After peeing on your parade, they then usually proceed to tell you how well they’re doing and how they’ve found the cure for cancer while simultaneously giving birth to the Messiah and getting their nails done.

If you’ve never encountered a jellyfisher or don’t know what I’m going on about, you probably are one and should just stop.

But yes, back to the champion jellyfisher du jour. She approached me tentatively as if she were stalking a much more rotund version of Bambi, and out of absolutely nowhere asked me the two questions every woman over the age of 25 gets asked religiously by her grandmother every Christmas and Easter: “When are you getting married?” And my special favourite: “When are you having children?”

Only, unlike my grandmother, this particular creature thought it prudent to tell me that “my time was running out and I should get on with it”. I remember a time when this used to mildly shock me; now, I either simply ignore the conversation or say something biting back.

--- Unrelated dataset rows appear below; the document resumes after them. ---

(** * SimulationSolarHeater: a shallow embedding of the solar water heater

    The development follows [SimulationSolarHeater.py] class by class:
    [Fluid], [Panel], [SolarHeater], [Tank], [Pumping], [Controller].

    Numbers.  The type hints of the source give volumes, capacities, the
    pumping rate, panel counts and durations the type [int]; they are
    modelled as [Z].  Temperatures, energies and panel dimensions are
    Python floats (or ints promoted to floats by [/] and [*]); they are
    modelled as exact rationals [Q], so every theorem below speaks about
    the real-number reading of the arithmetic and says nothing about
    IEEE-754 rounding.  Division is the one partial operation: Python
    raises [ZeroDivisionError] on a zero divisor, for ints and floats
    alike, and [pydiv] does the same.

    Effects.  Methods mutate their object, print, and may raise.  An
    exception does not roll back earlier mutations, so a computation
    returns its result together with the final state and the lines it
    printed. *)

From Stdlib Require Import ZArith QArith Qminmax List String Bool Lia Lqa.
Import ListNotations.

Local Open Scope Z_scope.

(** ** Exceptions and results *)

Inductive exn : Type :=
| ValueError
| ZeroDivisionError
| AttributeError
| NameError
| TypeError
| IndexError.

Inductive result (A : Type) : Type :=
| Ok (a : A)
| Raise (e : exn).

Arguments Ok {A} a.
Arguments Raise {A} e.

Definition bindR {A B : Type} (c : result A) (k : A -> result B) : result B :=
  match c with
  | Ok a => k a
  | Raise e => Raise e
  end.

Declare Scope result_scope.
Delimit Scope result_scope with result.
Notation "x <~ c ;; k" := (bindR c (fun x => k))
  (at level 100, c at next level, right associativity) : result_scope.
(** * The compiler worker of cli/js/compiler.ts

    A shallow embedding of the single-message handler installed by
    [compilerMain] and of the pieces of the write-file state, the
    diagnostics filter and the option merger it drives, followed by the
    properties of the dispatcher. *)

From stdpp Require Import gmap strings list fin_maps pretty.

Local Open Scope Z_scope.

(** ** Values crossing the worker boundary *)

(** Values of compiler options.  Options are merged per key. *)
Inductive JsValue :=
  | JsUndefined
  | JsNull
  | JsBool (b : bool)
  | JsNum (n : Z)
  | JsStr (s : string).

(** [ts.CompilerOptions]: an object used as a map from option name to value. *)
Abbreviation CompilerOptions := (gmap string JsValue).

(** [Record<string, string>]: file name to text. *)
Abbreviation Sources := (gmap string string).

(** [ts.Diagnostic], reduced to the fields the wire form carries. *)
Record TsDiagnostic := {
  code : Z;
  category : Z;
  messageText : string;
  file : option string;
  start : option Z
}.

(** One item of the wire form of a diagnostic. *)
Record DiagnosticItem := {
  item_message : string;
  item_category : Z;
  item_code : Z;
  item_scriptResourceName : option string;
  item_startPosition : option Z
}.

Record Diagnostic := { items : list DiagnosticItem }.

(** Modelled from the spec: [fromTypeScriptDiagnostic] of
    diagnostics_util.ts is not among the sources.  Every engine
    diagnostic maps to one wire item, in the engine's order, carrying
    message text, category, code, and file and position when available. *)
Definition parseDiagnostic (d : TsDiagnostic) : DiagnosticItem :=
  {| item_message := messageText d;
     item_category := category d;
     item_code := code d;
     item_scriptResourceName := file d;
     item_startPosition := start d |}.

(** Modelled from the spec: the translation of a collection, which is
    absent with diagnostics_util.ts, keeps one item per diagnostic and
    the engine's order. *)
Definition fromTypeScriptDiagnostic (ds : list TsDiagnostic) : Diagnostic :=
  {| items := map parseDiagnostic ds |}.

(** The three request interfaces. *)
Record CompilerRequestCompile := {
  c_rootNames : list string;
  c_configPath : option string;
  c_config : option string;
  c_bundle : option bool;
  c_outFile : option string
}.

Record CompilerRequestRuntimeCompile := {
  rc_rootName : string;
  rc_sources : option Sources;
  rc_bundle : option bool;
  rc_options : option string
}.

(** [sources] is iterated by the handler: it is given by its own
    properties in the order [Object.entries] lists them, which for file
    names is the order of insertion.  The keys of an object are distinct. *)
Record CompilerRequestRuntimeTranspile := {
  rt_sources : list (string * string);
  rt_options : option string
}.

(** The payload of a message.  The handler inspects [type] at run time, so
    besides the three members of the union there is the payload whose
    [type] matches none of the [case] labels. *)
Inductive CompilerRequest :=
  | Compile (r : CompilerRequestCompile)
  | RuntimeCompile (r : CompilerRequestRuntimeCompile)
  | RuntimeTranspile (r : CompilerRequestRuntimeTranspile)
  | Unhandled (type : Z).

Inductive CompilerRequestType := TCompile | TRuntimeCompile | TRuntimeTranspile.

(** The format of the result sent back when doing a compilation. *)
Record CompileResult := {
  emitSkipped : bool;
  diagnostics : option Diagnostic
}.

Record TranspileOnlyResult := {
  source : string;
  map_ : option string
}.

(** Second element of a [RuntimeCompile] response:
    [bundle ? state.emitBundle : state.emitMap]. *)
Inductive RuntimeOutput :=
  | OfEmitBundle (b : option string)
  | OfEmitMap (m : option (gmap string string)).

(** What [postMessage] is called with. *)
Inductive Response :=
  | CompileResponse (r : CompileResult)
  | RuntimeCompileResponse (first : option (list DiagnosticItem)) (second : RuntimeOutput)
  | RuntimeTranspileResponse (result : gmap string TranspileOnlyResult).

(** ** JavaScript truthiness of the optional request fields *)

Definition truthy_bool (b : option bool) : bool :=
  match b with Some true => true | _ => false end.

Definition truthy_string (s : option string) : bool :=
  match s with Some s => negb (String.eqb s "") | None => false end.

Definition string_length_truthy (s : option string) : bool :=
  match s with Some s => negb (Nat.eqb (String.length s) 0) | None => false end.

(** An object, when present, is truthy whatever it holds. *)
Definition truthy_object {A} (o : option A) : bool :=
  match o with Some _ => true | None => false end.

(** ** Effects of the handler *)

(** Operations of the engine and of the module graph builder whose
    invocation the handler's trace records. *)
Inductive EngineOp :=
  | OpProcessImports
  | OpProcessLocalImports
  | OpResolveModules
  | OpConfigure
  | OpCreateProgram (rootNames : list string) (options : CompilerOptions)
  | OpSetRootExports
  | OpGetPreEmitDiagnostics
  | OpEmit
  | OpTranspileModule (fileName : string).

Inductive Event :=
  | EvLog (label : string)
  | EvConsoleWarn (text : string)
  | EvConsoleLog (text : string)
  | EvCall (op : EngineOp)
  | EvCache (fileName data : string)
  | EvWriteFileSync (outFile data : string)
  | EvPostMessage (r : Response)
  | EvWorkerClose.

(** What can leave the handler instead of a normal return: a failed
    [assert], with the message given to it if any, a write through a
    missing object, or the rejection of an awaited import, with the
    host's reason. *)
Inductive Exception :=
  | AssertionFailed (msg : option string)
  | TypeError
  | Rejected (reason : string).

(** How a run of the handler ends. *)
Inductive Completion (A : Type) :=
  | Normal (a : A)
  | Thrown (e : Exception).
Arguments Normal {A} a.
Arguments Thrown {A} e.

(** A run: the effects performed, in order, and the way it ended. *)
Record Run (A : Type) := mkRun {
  events : list Event;
  completion : Completion A
}.
Arguments mkRun {A} events completion.
Arguments events {A} r.
Arguments completion {A} r.

#[export] Instance Run_ret : MRet Run := λ A a, mkRun [] (Normal a).

#[export] Instance Run_bind : MBind Run := λ A B f m,
  match completion m with
  | Normal a => mkRun (events m ++ events (f a)) (completion (f a))
  | Thrown e => mkRun (events m) (Thrown e)
  end.

Definition tell (e : Event) : Run unit := mkRun [e] (Normal tt).

Definition throw {A} (e : Exception) : Run A := mkRun [] (Thrown e).

(** Modelled from the spec: [assert(cond, msg?)] of util.ts is not among
    the sources.  A violated invariant is fatal: the handler stops there
    and attempts no response. *)
Definition assert (cond : bool) (msg : option string) : Run unit :=
  if cond then mret tt else throw (AssertionFailed msg).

I don’t know when it became OK to go up to people you don’t know and start asking them personal questions which they’d rather eat dung than answer

I don’t know when it became okay to go up to people you don’t know and start asking them personal questions which they’d rather eat dung than answer, but if the conversations had at me rather than with me are to be believed, plenty seem to think it’s perfectly OK to go up to random strangers and interrogate them about the finer points of their chosen life.

What’s more, if you don’t give them the big standard answers, the assumption seems to be that there’s something rather wrong with you. You’re then subjected to a sermon about why you should want to have 20 children, while you start to eye the waiter frantically so at the very least, you won’t have to listen to this dribbling, self-serving and rude diatribe sober.

I know that it might come as a shock to some, but life is not an extended straight-to-DVD sequel of Mean Girls or a convent school playground, and if you choose to see it that way, then too bad for you.

Whether you’re rich, poor, married, unmarried, a mother or childless, all that matters in the end is that you’re happy with your choices. If you are truly content, you’ll just let everyone else get on with it without having to remind them how great you are at every second phrase.

Honestly, if any of you out there are reading this and feel that it’s about you, then it probably is: check yourself before boring the hind leg off someone else.

It is no-one’s job to positively reinforce you at parties after a day’s hard work. In a world where you can be anything, be kind.